2009年12月3日 東京発 – アーバンランド・インスティテュート(ULI)とプライスウォーターハウスクーパースLLP(PwC)は本日、不動産動向調査報告書である「不動産の新しい動向 アジア太平洋2010年」(Emerging Trends in Real Estate® Asia Pacific 2010)を発表しました。不動産業界の専門家を対象に行った本調査において、東京は不動産投資の見通しでトップ10にランクインしました。

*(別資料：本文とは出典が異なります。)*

Lemma toy_sent code body p :
  Some (Ok (code, body)) ∈ toy_answers -> decodeBlob (ZS := toy_zstd) body None = Ok p ->
  p = lit "hello" \/ p = lit "World!".
Proof.
  intros Hin Hd.
  repeat (apply elem_of_cons in Hin as [Hin|Hin]; [injection Hin as -> ->; vm_compute in Hd; injection Hd as <-; auto|]).
  by apply elem_of_nil in Hin.
Qed.

Lemma toy_xs_elem x : x ∈ toy_xs -> x = lit "hello" \/ x = lit "worlds".
Proof.
  intros Hx. repeat (apply elem_of_cons in Hx as [->|Hx]; [auto|]). by apply elem_of_nil in Hx.
Qed.

Lemma index_read_integrity_witness :
  toy_read.2 `prefix_of` mjoin toy_xs /\ ir_err toy_read.1 = Some ReChunkDigest /\ toy_read.2 = lit "hello".
Proof.
  split; [|by vm_compute].
  destruct toy_open_read as (ir & Ho & Hr). rewrite (surjective_pairing toy_read) in Hr.
  eapply (index_read_integrity (ZS := toy_zstd) None (Ok [toy_file]) toy_srv (lit "a") toy_answers toy_file toy_xs);
    [by vm_compute|by vm_compute|by vm_compute| | |exact Ho|exact Hr].
  - intros raw entries Hd Hp _. assert (raw = toy_raw) as ->.
    { change (Filename toy_file) with (lit "a.didx") in Hd. unfold toy_srv in Hd. rewrite decide_True in Hd by done. injection Hd. done. }
    rewrite toy_parse in Hp. by injection Hp as <-.
  - intros code body p x Hin Hd Hx Hdg. destruct (toy_sent code body p Hin Hd) as [-> | ->];
      apply toy_xs_elem in Hx as [-> | ->]; reflexivity || (vm_compute in Hdg; discriminate Hdg).
Defined.

Definition toy_chunk (k i : nat) : result read_error bytes :=
  match i with
  | O => fetch_chunk (ZS := toy_zstd) None (Ok (200, Encode (ZS := toy_zstd) (lit "hello") false)) toy_entries 0 false
  | S O => fetch_chunk (ZS := toy_zstd) None (Ok (200, Encode (ZS := toy_zstd) (lit "worlds") false)) toy_entries 1 false
  | _ => Err ReTransport
  end.

Lemma toy_chunk_ok k i p : toy_chunk k i = Ok p -> toy_xs !! i = Some p.
Proof. destruct i as [|[|i]]; intros Hp; vm_compute in Hp; [by injection Hp as <-..|done]. Qed.

Lemma index_ReadAt_witness :
  ReadAt toy_entries toy_chunk 6 3 = Some (lit "loworl", None) /\
  exists out err, ReadAt toy_entries toy_chunk 100 3 = Some (out, err) /\
    ((out = lit "loworlds" /\ err = Some EOF) \/
     (exists k i e, toy_chunk k i = Err e /\ err = Some e /\ out `prefix_of` lit "loworlds")).
Proof.
  split; [by vm_compute|].
  apply (index_ReadAt (ZS := toy_zstd) None false toy_xs toy_chunk 100 3); [by repeat constructor|by vm_compute|lia| |].
  - intros k i p Hp. destruct i as [|[|i]]; [by eexists..|done].
  - intros k i p x Hp Hx Hd. apply toy_chunk_ok in Hp.
    assert (p = lit "hello" \/ p = lit "worlds") as Hc
      by (apply toy_xs_elem; by eapply list_elem_of_lookup_2).
    apply toy_xs_elem in Hx as [-> | ->]; destruct Hc as [-> | ->]; reflexivity || (vm_compute in Hd; discriminate Hd).
Defined.

Definition toy_order (m : gmap nat nat) : list nat := (map_to_list m).*1.
Definition toy_cache : IndexFile := mkIndexFile toy_entries false 4 [] ∅ 0 (-1) 0 [] [].

Definition toy_entered : IndexFile * nat := chunk toy_order 1 toy_cache.
Definition toy_answer : response := Ok (200, Encode (ZS := toy_zstd) (lit "worlds") false).

Lemma index_cache_sound_witness :
  exists f2, fetched (ZS := toy_zstd) None (snd toy_entered) toy_answer (fst toy_entered) = Some f2 /\
    chunk_result f2 (snd toy_entered) = Some (Ok (lit "worlds")) /\
    exists r, fetch_chunk (ZS := toy_zstd) None r toy_entries 1 false = Ok (lit "worlds").
Proof.
  destruct (fetched (ZS := toy_zstd) None (snd toy_entered) toy_answer (fst toy_entered)) as [f2|] eqn:Hf;
    [|by vm_compute in Hf].
  assert (chunk_result f2 (snd toy_entered) = Some (Ok (lit "worlds"))) as Hres.
  { vm_compute in Hf. injection Hf as <-. by vm_compute. }
  exists f2. split; [done|]. split; [done|].
  destruct (index_cache_sound (ZS := toy_zstd) None (Ok [toy_file]) toy_srv (lit "a") 4 toy_cache toy_cache
    toy_order 1 (fst toy_entered) (snd toy_entered) f2) as (_ & Hr & _ & _).
  - by vm_compute.
  - apply rtc_refl.
  - vm_compute. lia.
  - done.
  - apply surjective_pairing.
  - eapply rtc_once, step_fetched. exact Hf.
  - by apply Hr.
Defined.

本報告書はアジア太平洋地域の不動産投資や不動産開発の見通しを提供するとともに、世界的な景気後退の副次的な影響が懸念されるものの、東京の市場の潜在力は依然として高いと指摘しています。また本報告書は「外国人投資家は現在、困難な時代における質への逃避の一環として日本に向かいつつあります。また、危機の時代以外には市場に放出されることがまずないような優良資産の取得に目を向けている者もいます」と言及しています。

東京に目を向けている大半の投資家はオフィス部門と住宅部門に力点を置いており、空室率の上昇や賃料低下が減速すれば、これらの部門に対する投資家の関心がさらに高まる可能性があり、東京のような主要市場において安定性が認められれば、引き続き大きな誘引となると説明しています。

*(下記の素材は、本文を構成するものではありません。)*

Definition set_phase (p : phase) (u : upload) : upload :=
  mkUpload (up_name u) (up_wid u) p (up_canceled u) (up_framed u) (up_todo u) (up_end u) (up_prodErr u) (up_jobs u)
    (up_workers u) (up_dones u) (up_firstErr u) (up_pending u) (up_next u) (up_stats u) (up_csum u) (up_digests u) (up_offsets u).
Definition set_wid (wid : Z) (u : upload) : upload :=
  mkUpload (up_name u) wid (up_phase u) (up_canceled u) (up_framed u) (up_todo u) (up_end u) (up_prodErr u) (up_jobs u)
    (up_workers u) (up_dones u) (up_firstErr u) (up_pending u) (up_next u) (up_stats u) (up_csum u) (up_digests u) (up_offsets u).
Definition cancel (u : upload) : upload :=
  mkUpload (up_name u) (up_wid u) (up_phase u) true (up_framed u) (up_todo u) (up_end u) (up_prodErr u) (up_jobs u)
    (up_workers u) (up_dones u) (up_firstErr u) (up_pending u) (up_next u) (up_stats u) (up_csum u) (up_digests u) (up_offsets u).
Definition set_prod (todo : list chunkJob) (prodErr : option (option up_error)) (jobs : list chunkJob) (u : upload) : upload :=
  mkUpload (up_name u) (up_wid u) (up_phase u) (up_canceled u) (up_framed u) todo (up_end u) prodErr jobs
    (up_workers u) (up_dones u) (up_firstErr u) (up_pending u) (up_next u) (up_stats u) (up_csum u) (up_digests u) (up_offsets u).
Definition set_worker (k : nat) (w : worker) (u : upload) : upload :=
  mkUpload (up_name u) (up_wid u) (up_phase u) (up_canceled u) (up_framed u) (up_todo u) (up_end u) (up_prodErr u) (up_jobs u)
    (<[k := w]> (up_workers u)) (up_dones u) (up_firstErr u) (up_pending u) (up_next u) (up_stats u) (up_csum u) (up_digests u) (up_offsets u).
Definition set_dones (dones : list chunkDone) (u : upload) : upload :=
  mkUpload (up_name u) (up_wid u) (up_phase u) (up_canceled u) (up_framed u) (up_todo u) (up_end u) (up_prodErr u) (up_jobs u)
    (up_workers u) dones (up_firstErr u) (up_pending u) (up_next u) (up_stats u) (up_csum u) (up_digests u) (up_offsets u).
Definition set_first (e : option up_error) (u : upload) : upload :=
  mkUpload (up_name u) (up_wid u) (up_phase u) (up_canceled u) (up_framed u) (up_todo u) (up_end u) (up_prodErr u) (up_jobs u)
    (up_workers u) (up_dones u) e (up_pending u) (up_next u) (up_stats u) (up_csum u) (up_digests u) (up_offsets u).
Definition set_pending (p : gmap nat chunkDone) (u : upload) : upload :=
  mkUpload (up_name u) (up_wid u) (up_phase u) (up_canceled u) (up_framed u) (up_todo u) (up_end u) (up_prodErr u) (up_jobs u)
    (up_workers u) (up_dones u) (up_firstErr u) p (up_next u) (up_stats u) (up_csum u) (up_digests u) (up_offsets u).
Definition set_batch (digests : list bytes) (offsets : list Z) (u : upload) : upload :=
  mkUpload (up_name u) (up_wid u) (up_phase u) (up_canceled u) (up_framed u) (up_todo u) (up_end u) (up_prodErr u) (up_jobs u)
    (up_workers u) (up_dones u) (up_firstErr u) (up_pending u) (up_next u) (up_stats u) (up_csum u) digests offsets.

(** The state [uploadIndexStream] starts in. *)
Definition uploadIndexStream (name : bytes) (Workers : nat) (avg : Z) (r : reader) : upload :=
  let workers := if decide (Workers = 0%nat) then 4%nat else Workers in
  let '(framed, todo, e) := produce r avg in
  mkUpload name 0 PPrevious false framed todo e None [] (replicate workers WIdle) [] None ∅ 0
    (mkStats 0 0 0 0 0 []) [] [] [].

(** [UploadPXARv1], [UploadStream] and [UploadCatalog]. *)
Definition UploadStream (name : bytes) (Workers : nat) (avg : Z) (r : reader) : upload :=
  uploadIndexStream (didx_name name) Workers avg r.
Definition UploadCatalog (Workers : nat) (avg : Z) (r : reader) : upload :=
  uploadIndexStream (lit "catalog.pcat1.didx") Workers avg r.

(** [UploadPXARv2]: two uploads side by side.  When one fails it cancels the
    other: an [EvCancel] of that one, which may come at any time. *)
Definition UploadPXARv2 (name : bytes) (Workers : nat) (avg : Z) (meta payload : reader) : upload * upload :=
  let '(metaName, payloadName) := SplitIndexNames name in
  (uploadIndexStream metaName Workers avg meta, uploadIndexStream payloadName Workers avg payload).

(** The error it reports: the root cause, not the cancellation it provoked. *)
Definition canceled (e : up_error) : bool := match e with UeCanceled => true | _ => false end.
Definition v2_error (err payloadErr : option up_error) : option up_error :=
  match err, payloadErr with
  | None, _ => payloadErr
  | Some e, Some pe => if canceled e && negb (canceled pe) then Some pe else Some e
  | Some e, None => Some e
  end.

(** The completion of a job, before its error is known. *)
Definition job_size (j : chunkJob) : Z := if j_known j then j_size j else zlen (j_data j).
Definition job_digest (j : chunkJob) : bytes := if j_known j then j_digest j else ChunkDigest crypt (j_data j).
Definition job_done (j : chunkJob) (reused : bool) (err : option up_error) : chunkDone :=
  mkDone (j_seq j) (j_offset j) (job_size j) (job_digest j) reused err.

Definition running (u : upload) : bool :=
  match up_phase u with PRecv | PLoop => true | _ => false end.

(** [flush] *)
Definition flush (n : net) (u : upload) (s : shared) : option up_error * upload * shared :=
  match up_digests u with
  | [] => (None, u, s)
  | _ =>
      match AppendDynamicIndex n (up_wid u) (up_digests u) (up_offsets u) s with
      | (Err e, s) => (Some e, u, s)
      | (Ok _, s) => (None, set_batch [] [] u, s)
      end
  end.

(** One completion in stream order: the statistics, the index checksum and the
    batch. *)
Definition take_done (cur : chunkDone) (u : upload) : upload :=
  let st := up_stats u in
  let end_ := u64 (d_offset cur + d_size cur) in
  let st :=
    mkStats end_ (u64 (st_ChunkCount st + 1))
      (if d_reused cur then st_NewChunks st else u64 (st_NewChunks st + 1))
      (if d_reused cur then st_NewBytes st else u64 (st_NewBytes st + d_size cur))
      (if d_reused cur then u64 (st_ReusedChunks st + 1) else st_ReusedChunks st)
      (st_Entries st ++ [mkEntry end_ (d_digest cur)]) in
  mkUpload (up_name u) (up_wid u) (up_phase u) (up_canceled u) (up_framed u) (up_todo u) (up_end u) (up_prodErr u) (up_jobs u)
    (up_workers u) (up_dones u) (up_firstErr u) (delete (up_next u) (up_pending u)) (S (up_next u)) st
    (up_csum u ++ le64 end_ ++ d_digest cur) (up_digests u ++ [EncodeToString (d_digest cur)]) (up_offsets u ++ [d_offset cur]).

(** The events: requests of [uploadIndexStream] itself, moves of the producer,
    of worker [k], of the collector, and the end of the context. *)
Inductive event :=
  | EvPrevious (n : net) | EvCreate (n : net)
  | EvEmit | EvEmitCancel | EvProduced
  | EvTake (k : nat) | EvExit (k : nat) | EvClaim (k : nat) | EvUpload (k : nat) (n : net) (iv : bytes)
  | EvComplete (k : nat) | EvWait (k : nat) | EvWaitCancel (k : nat) | EvSend (k : nat)
  | EvCollect | EvNext (n : net) | EvEnd | EvFlush (n : net) | EvClose (n : net)
  | EvCancel.

(** The producer and the workers. *)
Definition step_workers (ev : event) (u : upload) (s : shared) : option (upload * shared) :=
  let cap := length (up_workers u) in
  match ev with
  | EvEmit =>
      match up_todo u, up_prodErr u with
      | j :: todo, None =>
          if (length (up_jobs u) <? cap)%nat then Some (set_prod todo None (up_jobs u ++ [j]) u, s) else None
      | _, _ => None
      end
  | EvEmitCancel =>
      match up_todo u, up_prodErr u with
      | _ :: _, None => if up_canceled u then Some (set_prod (up_todo u) (Some (Some UeCanceled)) (up_jobs u) u, s) else None
      | _, _ => None
      end
  | EvProduced =>
      match up_todo u, up_prodErr u with
      | [], None =>
          let e := match up_end u with
                   | Some e => Some (if up_framed u && up_canceled u then UeCanceled else e)
                   | None => None
                   end in
          Some (set_prod [] (Some e) (up_jobs u) u, s)
      | _, _ => None
      end
  | EvTake k =>
      match up_workers u !! k, up_jobs u with
      | Some WIdle, j :: jobs => Some (set_worker k (WJob j) (set_prod (up_todo u) (up_prodErr u) jobs u), s)
      | _, _ => None
      end
  | EvExit k =>
      match up_workers u !! k, up_jobs u, up_prodErr u with
      | Some WIdle, [], Some _ => Some (set_worker k WExit u, s)
      | _, _, _ => None
      end
  | EvClaim k =>
      match up_workers u !! k with
      | Some (WJob j) =>
          let '(known, winner) := claim (job_digest j) (sh_known s) in
          Some (set_worker k (if winner then WUpload j else WWait j) u, set_known known s)
      | _ => None
      end
  | EvUpload k n iv =>
      match up_workers u !! k with
      | Some (WUpload j) =>
          if j_known j then Some (set_worker k (WUploaded j (Some (UeUnknownChunk (take 8 (job_digest j))))) u, s)
          else
            let '(r, s) := UploadDynamicChunk n iv (job_digest j) (j_data j) s in
            Some (set_worker k (WUploaded j (match r with Ok _ => None | Err e => Some e end)) u, s)
      | _ => None
      end
  | EvComplete k =>
      match up_workers u !! k with
      | Some (WUploaded j err) =>
          Some (set_worker k (WSend (job_done j false err)) u, set_known (complete (job_digest j) err (sh_known s)) s)
      | _ => None
      end
  | EvWait k =>
      match up_workers u !! k with
      | Some (WWait j) =>
          match sh_known s !! job_digest j with
          | Some (Complete err) =>
              Some (set_worker k (WSend (job_done j (match err with None => true | Some _ => false end) err)) u, s)
          | _ => None
          end
      | _ => None
      end
  | EvWaitCancel k =>
      match up_workers u !! k with
      | Some (WWait j) =>
          if up_canceled u then Some (set_worker k (WSend (job_done j false (Some UeCanceled))) u, s) else None
      | _ => None
      end
  | EvSend k =>
      match up_workers u !! k with
      | Some (WSend d) =>
          if (length (up_dones u) <? cap * 2)%nat then Some (set_worker k WIdle (set_dones (up_dones u ++ [d]) u), s) else None
      | _ => None
      end
  | _ => None
  end.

本報告書は今後数日にわたりアジアで開催される一連のイベントに合わせての発表となり、東京で開催された第12回ULIジャパン年次会議のハイライトとなりました。「Emerging Trends in Real Estate®」は、投資家、デベロッパー、不動産会社トップ、金融機関、仲介業者、コンサルタントなど、270名を超える世界的に著名な不動産専門家を対象にインタビューやアンケート調査を行い、その意見を反映してまとめたものです。

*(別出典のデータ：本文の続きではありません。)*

(** Writer ids name distinct manifest files and are below the next one. *)
Record shared_ok (s : shared) : Prop := {
  so_wid w i : sh_byWID s !! w = Some i -> w < sv_nextWID (sh_server s) /\ (i < length (sh_files s))%nat;
  so_inj w w' i : sh_byWID s !! w = Some i -> sh_byWID s !! w' = Some i -> w = w' }.

(** All that belongs to a writer id is as before. *)
Definition same_wid (w : Z) (s s' : shared) : Prop :=
  sv_Indexes (sh_server s') !! w = sv_Indexes (sh_server s) !! w /\
  sh_byWID s' !! w = sh_byWID s !! w /\
  forall i, sh_byWID s !! w = Some i -> sh_files s' !! i = sh_files s !! i.

#[local] Instance same_wid_refl w : Reflexive (same_wid w).
Proof. by intros s. Qed.
Lemma same_wid_trans w s1 s2 s3 : same_wid w s1 s2 -> same_wid w s2 s3 -> same_wid w s1 s3.
Proof.
  intros (A1 & A2 & A3) (B1 & B2 & B3). split_and!; [congruence|congruence|]. intros i Hi.
  rewrite B3 by congruence. by apply A3.
Qed.

(** A step of the writer [wid] leaves what belongs to the others alone. *)
Definition frame_ok (wid : option Z) (s s' : shared) : Prop :=
  (forall w, is_Some (sh_byWID s !! w) -> Some w <> wid -> same_wid w s s') /\
  (forall w, is_Some (sh_byWID s !! w) -> is_Some (sh_byWID s' !! w)) /\ shared_ok s'.

Section jobs.
Variable J : list chunkJob.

世界経済の崩壊以降、アジア太平洋地域の資産市場は欧米市場に比べ、驚くほどの堅調さを維持しています。2008年から2009年初頭にかけて不動産価格と賃料が急落した点では欧米と足並みを揃えたものの、アジア太平洋地域の市場は一連の財政政策・金融刺激策に支えられた中国経済の驚異的な回復力により、2009年後半に持ち直しました。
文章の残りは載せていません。